Definition OperationType_Valid (t : OperationType) : bool :=
  match t with
  | OperationInstall | OperationUpgrade | OperationRollback | OperationEmergency => true
  | OperationTypeOther _ => false
  end.

Definition IsStandard (t : OperationType) : bool :=
  bool_decide (t = OperationInstall) || bool_decide (t = OperationUpgrade) || bool_decide (t = OperationRollback).

Definition OperationType_string (t : OperationType) : string :=
  match t with
  | OperationInstall => "INSTALL" | OperationUpgrade => "UPGRADE"
  | OperationRollback => "ROLLBACK" | OperationEmergency => "EMERGENCY"
  | OperationTypeOther s => s
  end.

Definition status_string (s : OperationStatus) : string :=
  match s with
  | StatusPending => "pending" | StatusPreflight => "preflight" | StatusQueued => "queued"
  | StatusRunning => "running" | StatusCancelling => "cancelling" | StatusSucceeded => "succeeded"
  | StatusFailed => "failed" | StatusCancelled => "cancelled" | StatusTimeout => "timeout"
  | StatusOther s => s
  end.

Definition IsTerminal (s : OperationStatus) : bool :=
  match s with
  | StatusSucceeded | StatusFailed | StatusCancelled | StatusTimeout => true
  | _ => false
  end.
(* ===== verification/Vulnerability.v ===== *)
(** * Vulnerability gating
    (internal/vulnerability, internal/store/sqlite/vulnerability.go,
    internal/orchestrator/admission.go and vulnerability.go)

    The evaluator is written against the class [ResultStore], as the code is
    against its interface; [StoreResultStore] implements it over the two SQLite
    tables, whose rows hold JSON texts.  A [Reason] carries the data its message
    is printed from.  The environment passes the clock readings. *)
From S2P Require Import Prelude Utf8 Json JsonText Domain.
From stdpp Require Import pretty sorting.
#[local] Open Scope Z_scope.

(** ** Types (types.go, policy.go) *)
Abbreviation Severity := string (only parsing).
Definition SeverityCritical : Severity := "critical".
Definition SeverityHigh : Severity := "high".
Definition SeverityMedium : Severity := "medium".
Definition SeverityLow : Severity := "low".
Definition SeverityNone : Severity := "none".
Definition SeverityOrder_map : gmap string Z :=
  list_to_map [(SeverityCritical, 4); (SeverityHigh, 3); (SeverityMedium, 2); (SeverityLow, 1); (SeverityNone, 0)].
Definition SeverityOrder (s : Severity) : Z := default 0 (SeverityOrder_map !! s).
Record SeverityCounts := { sc_Critical : Z; sc_High : Z; sc_Medium : Z; sc_Low : Z }.
Inductive AdmissionDecision : Type := AdmissionPass | AdmissionWarn | AdmissionReject.
#[export] Instance AdmissionDecision_eq_dec : EqDecision AdmissionDecision.
Proof. solve_decision. Defined.
Record Policy := { po_PolicyVersion : string; po_MaxAge : Z; po_Thresholds : gmap string Z }.
Record Finding := { fi_ID : string; fi_Severity : Severity; fi_Summary : string }.
#[export] Instance Finding_eq_dec : EqDecision Finding.
Proof. solve_decision. Defined.
Record ScannerResult := {
  sr_ArtifactDigest : string; sr_SBOMRef : string; sr_Scanner : string; sr_ResultVersion : string;
  sr_SeverityCounts : SeverityCounts; sr_Findings : list Finding; sr_ScannedAt : time; sr_CreatedAt : time;
}.
Record Exception := {
  ex_ID : string; ex_FindingID : string; ex_ArtifactDigest : string; ex_Actor : string; ex_Reason : string;
  ex_ExpiresAt : time; ex_CreatedAt : time;
}.
Definition IsExpired (now : time) (e : Exception) : bool := negb (is_zero_time (ex_ExpiresAt e)) && (ex_ExpiresAt e <? now).
Definition MatchesFinding (findingID artifactDigest : string) (e : Exception) : bool :=
  bool_decide (ex_FindingID e = findingID)
  && (bool_decide (ex_ArtifactDigest e = "") || bool_decide (ex_ArtifactDigest e = artifactDigest)).
Definition DefaultProductionPolicy : Policy :=
  {| po_PolicyVersion := "v1"; po_MaxAge := 24 * 3600 * nsec;
     po_Thresholds := list_to_map [(SeverityCritical, 0); (SeverityHigh, 0); (SeverityMedium, 0); (SeverityLow, 0)] |}.

(** The four levels with their counts, in the order every loop uses. *)
Definition entries (c : SeverityCounts) : list (Severity * Z) :=
  [(SeverityCritical, sc_Critical c); (SeverityHigh, sc_High c); (SeverityMedium, sc_Medium c); (SeverityLow, sc_Low c)].

(** ** Scanner output is untrusted (validation.go) *)
Inductive vuln_error : Type :=
| VErrNilResult
| VErrNegativeCount (severity : Severity) (count : Z)
| VErrUntracked (index : nat) (severity : Severity)
| VErrDecodeSeverity                 (* unmarshal severity: ... *)
| VErrDecodeFindings                 (* unmarshal findings: ... *)
| VErrStore (text : string).
Definition trackedSeverities : list Severity := [SeverityCritical; SeverityHigh; SeverityMedium; SeverityLow].
Definition isTrackedSeverity (s : Severity) : bool := bool_decide (s ∈ trackedSeverities).
Definition validateSeverityCounts (counts : SeverityCounts) : option vuln_error :=
  match find (λ e, e.2 <? 0) (entries counts) with
  | Some (s, n) => Some (VErrNegativeCount s n)
  | None => None
  end.
Fixpoint first_untracked (index : nat) (findings : list Finding) : option vuln_error :=
  match findings with
  | [] => None
  | f :: findings =>
      if isTrackedSeverity (fi_Severity f) then first_untracked (S index) findings
      else Some (VErrUntracked index (fi_Severity f))
  end.
Definition validateScannerResult (result : option ScannerResult) : option vuln_error :=
  match result with
  | None => Some VErrNilResult
  | Some r =>
      match validateSeverityCounts (sr_SeverityCounts r) with
      | Some e => Some e
      | None => first_untracked 0 (sr_Findings r)
      end
  end.

(** ** The evaluator (evaluator.go) *)
Inductive Reason : Type :=
| ReasonNone
| ReasonDigestMissing | ReasonSBOMMissing | ReasonNoScan            (* sbom_missing: ... *)
| ReasonScannerUnavailable (e : vuln_error) | ReasonNoEvaluator     (* scanner_unavailable: ... *)
| ReasonScanStale
| ReasonUntrackedFinding (id : string) (severity : Severity)         (* invalid_scan_result: ... *)
| ReasonCountMismatch (found : Z) (severity : Severity) (reported threshold : Z)
| ReasonCountsExceed                                                (* vulnerability_policy_failed: ... *)
| ReasonFindingsExceed (n : nat).
Record AdmissionResult := {
  ar_Decision : AdmissionDecision; ar_PolicyVersion : string; ar_Reason : Reason;
  ar_OverThreshold : list Finding; ar_EvaluatedAt : time;
}.
(** The persistence contract. *)
Class ResultStore (St : Type) := {
  GetLatest : St → string → string → res vuln_error (option ScannerResult);
  GetExceptions : St → string → res vuln_error (list Exception);
}.
Record Evaluator (St : Type) := { ev_store : St; ev_scanner_name : string; ev_policy : Policy }.
Arguments ev_store {_} _.
Arguments ev_scanner_name {_} _.
Arguments ev_policy {_} _.
Record CreateTrustRootRequest := {
  nr_Environment : string; nr_KeyId : string; nr_PublicKeyPem : string; nr_Issuer : string; nr_SubjectPattern : string;
  nr_ValidFrom : option time;
}.
Record RotateTrustRootRequest := { or_New : CreateTrustRootRequest; or_OldRootId : string; or_GraceUntil : option time }.
Definition toDomainRoot (msg : CreateTrustRootRequest) (now : time) : Root :=
  {| tr_ID := ""; tr_Environment := nr_Environment msg; tr_KeyID := nr_KeyId msg; tr_PublicKeyPEM := nr_PublicKeyPem msg;
     tr_Issuer := nr_Issuer msg; tr_SubjectPattern := nr_SubjectPattern msg; tr_State := RootEmpty;
     tr_ValidFrom := default now (nr_ValidFrom msg); tr_GraceUntil := None; tr_CreatedAt := now; tr_UpdatedAt := now; tr_RevokedAt := None |}.
Definition activate (id : string) (r : Root) : Root :=
  {| tr_ID := id; tr_Environment := tr_Environment r; tr_KeyID := tr_KeyID r; tr_PublicKeyPEM := tr_PublicKeyPEM r;
     tr_Issuer := tr_Issuer r; tr_SubjectPattern := tr_SubjectPattern r; tr_State := RootActive; tr_ValidFrom := tr_ValidFrom r;
     tr_GraceUntil := tr_GraceUntil r; tr_CreatedAt := tr_CreatedAt r; tr_UpdatedAt := tr_UpdatedAt r; tr_RevokedAt := tr_RevokedAt r |}.
Record Policy := { po_Environment : string; po_Version : Z; po_RevocationEpoch : Z; po_Roots : list Root }.
Definition buildPolicy {A} (env : string) (version epoch : Z) (k : Policy → prog (rpc A)) : prog (rpc A) :=
  let@ r := DoList env in
  match r with
  | Err e => Return (Err (CodeInternal, e))
  | Ok roots => k {| po_Environment := env; po_Version := version; po_RevocationEpoch := epoch; po_Roots := roots |}
  end.
Fixpoint overlap (issuer keyID selfID : string) (roots : list Root) : option trust_error :=
  match roots with
  | [] => None
  | r :: roots =>
      if bool_decide (tr_ID r = selfID) || negb (live_state (tr_State r)) then overlap issuer keyID selfID roots
      else if bool_decide (tr_KeyID r = keyID) then Some (ErrOverlapConflict "key_id" (tr_ID r))
      else if bool_decide (tr_Issuer r = issuer) then Some (ErrOverlapConflict "issuer" (tr_ID r))
      else overlap issuer keyID selfID roots
  end.
Definition checkOverlap {A} (env issuer keyID selfID : string) (k : prog (rpc A)) : prog (rpc A) :=
  let@ r := DoList env in
  match r with
  | Err e => Return (Err (CodeInvalidArgument, e))
  | Ok roots => match overlap issuer keyID selfID roots with Some e => Return (Err (CodeInvalidArgument, e)) | None => k end
  end.
Definition emitTrustAudit {A} (action : string) (r : Root) (k : prog A) : prog A :=
  DoAudit {| ta_Action := action; ta_RootID := tr_ID r; ta_Issuer := tr_Issuer r; ta_Environment := tr_Environment r |} k.
(** Create and bump, the common end of creation and rotation. *)
Definition create_and_bump (clock : time) (action : string) (root : Root) {A} (k : Policy → prog (rpc A)) : prog (rpc A) :=
  let@ r := DoCreate clock root in
  match r with
  | Err e => Return (Err (CodeInternal, e))
  | Ok _ =>
      let@ r := DoBump (tr_Environment root) in
      match r with
      | Err e => Return (Err (CodeInternal, e))
      | Ok (version, epoch) => buildPolicy (tr_Environment root) version epoch (λ policy, emitTrustAudit action root (k policy))
      end
  end.
Definition CreateTrustRoot (now clock : time) (uuid : string) (msg : CreateTrustRootRequest) : prog (rpc (Policy * Root)) :=
  match Validate now (toDomainRoot msg now) with
  | Err e => Return (Err (CodeInvalidArgument, e))
  | Ok root =>
      let root := activate uuid root in
      checkOverlap (tr_Environment root) (tr_Issuer root) (tr_KeyID root) (tr_ID root)
        (create_and_bump clock "create_root" root (λ policy, Return (Ok (policy, root))))
  end.
Definition get_error (e : trust_error) : rpc_error :=
  match e with ErrNotFound => (CodeNotFound, ErrNotFound) | e => (CodeInternal, e) end.
(** The old root as it is written back: every column of the row that was read. *)
Definition to_grace (now : time) (graceUntil : option time) (old : Root) : Root :=
  root_times RootGrace (tr_ValidFrom old) (Some (default now graceUntil)) (tr_CreatedAt old) now (tr_RevokedAt old) old.
Definition RotateTrustRoot (now clock1 clock2 : time) (uuid : string) (msg : RotateTrustRootRequest) : prog (rpc (Policy * Root * Root)) :=
  let@ r := DoGet (or_OldRootId msg) in
  match r with
  | Err e => Return (Err (get_error e))
  | Ok old =>
      if negb (bool_decide (tr_State old = RootActive)) then Return (Err (CodeFailedPrecondition, ErrState (tr_State old)))
      else
        match Validate now (toDomainRoot (or_New msg) now) with
        | Err e => Return (Err (CodeInvalidArgument, e))
        | Ok newRoot =>
            checkOverlap (tr_Environment newRoot) (tr_Issuer newRoot) (tr_KeyID newRoot) ""
              (let newRoot := activate uuid newRoot in
               let old := to_grace now (or_GraceUntil msg) old in
               let@ r := DoUpdate clock1 old in
               match r with
               | Err e => Return (Err (CodeInternal, e))
               | Ok _ =>
                   let old := root_times RootGrace (tr_ValidFrom old) (tr_GraceUntil old) (tr_CreatedAt old) clock1 (tr_RevokedAt old) old in
                   create_and_bump clock2 "rotate_root" newRoot (λ policy, Return (Ok (policy, old, newRoot)))
               end)
        end
  end.
Definition transition_error (root : Root) (e : trust_error) : rpc_error :=
  match e with
  | ErrRootNotLive => (CodeFailedPrecondition, ErrState (tr_State root))
  | ErrNotFound => (CodeNotFound, ErrNotFound)
  | ErrLastRootRemovalForbidden => (CodeFailedPrecondition, ErrLastRootRemovalForbidden)
  | e => (CodeInternal, e)
  end.
(** The common body of the three removals: the guard on the state that was read,
    the transition, the answer. *)
Definition remove_root (clock : time) (rootID action : string) (guard : RootState → option trust_error) (to : RootState)
    (revokedAt : option time) (bumpRevocation : bool) : prog (rpc (Policy * Root)) :=
  let@ r := DoGet rootID in
  match r with
  | Err e => Return (Err (get_error e))
  | Ok root =>
      match guard (tr_State root) with
      | Some e => Return (Err (CodeFailedPrecondition, e))
      | None =>
          let@ r := DoTransition clock (tr_ID root) (tr_Environment root) to revokedAt bumpRevocation in
          match r with
          | Err e => Return (Err (transition_error root e))
          | Ok meta =>
              buildPolicy (tr_Environment root) (tp_Version meta) (tp_RevocationEpoch meta) (λ policy,
                let root := root_times to (tr_ValidFrom root) (tr_GraceUntil root) (tr_CreatedAt root) (tr_UpdatedAt root)
                              (match revokedAt with Some t => Some t | None => tr_RevokedAt root end) root in
                emitTrustAudit action root (Return (Ok (policy, root))))
          end
      end
  end.
Definition EndGrace (clock : time) (rootID : string) : prog (rpc (Policy * Root)) :=
  remove_root clock rootID "end_grace" (λ s, if bool_decide (s = RootGrace) then None else Some (ErrState s)) RootRetired None false.
Definition RetireTrustRoot (clock : time) (rootID : string) : prog (rpc (Policy * Root)) :=
  remove_root clock rootID "retire_root" (λ s, if live_state s then None else Some (ErrState s)) RootRetired None false.
Definition RevokeTrustRoot (now clock : time) (rootID : string) : prog (rpc (Policy * Root)) :=
  remove_root clock rootID "revoke_root" (λ s, if bool_decide (s = RootRevoked) then Some ErrRevokedRoot else None) RootRevoked (Some now) true.
Definition GetTrustPolicy (env : string) : prog (rpc Policy) :=
  let@ r := DoPolicy env in
  match r with
  | Err e => Return (Err (CodeInternal, e))
  | Ok meta => buildPolicy env (tp_Version meta) (tp_RevocationEpoch meta) (λ policy, Return (Ok policy))
  end.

§ **Task directions**: In the lines above, find the word "VErrNilResult" and copy each line that contains it.

§ **Output of the exercise**:
| VErrNilResult
  | None => Some VErrNilResult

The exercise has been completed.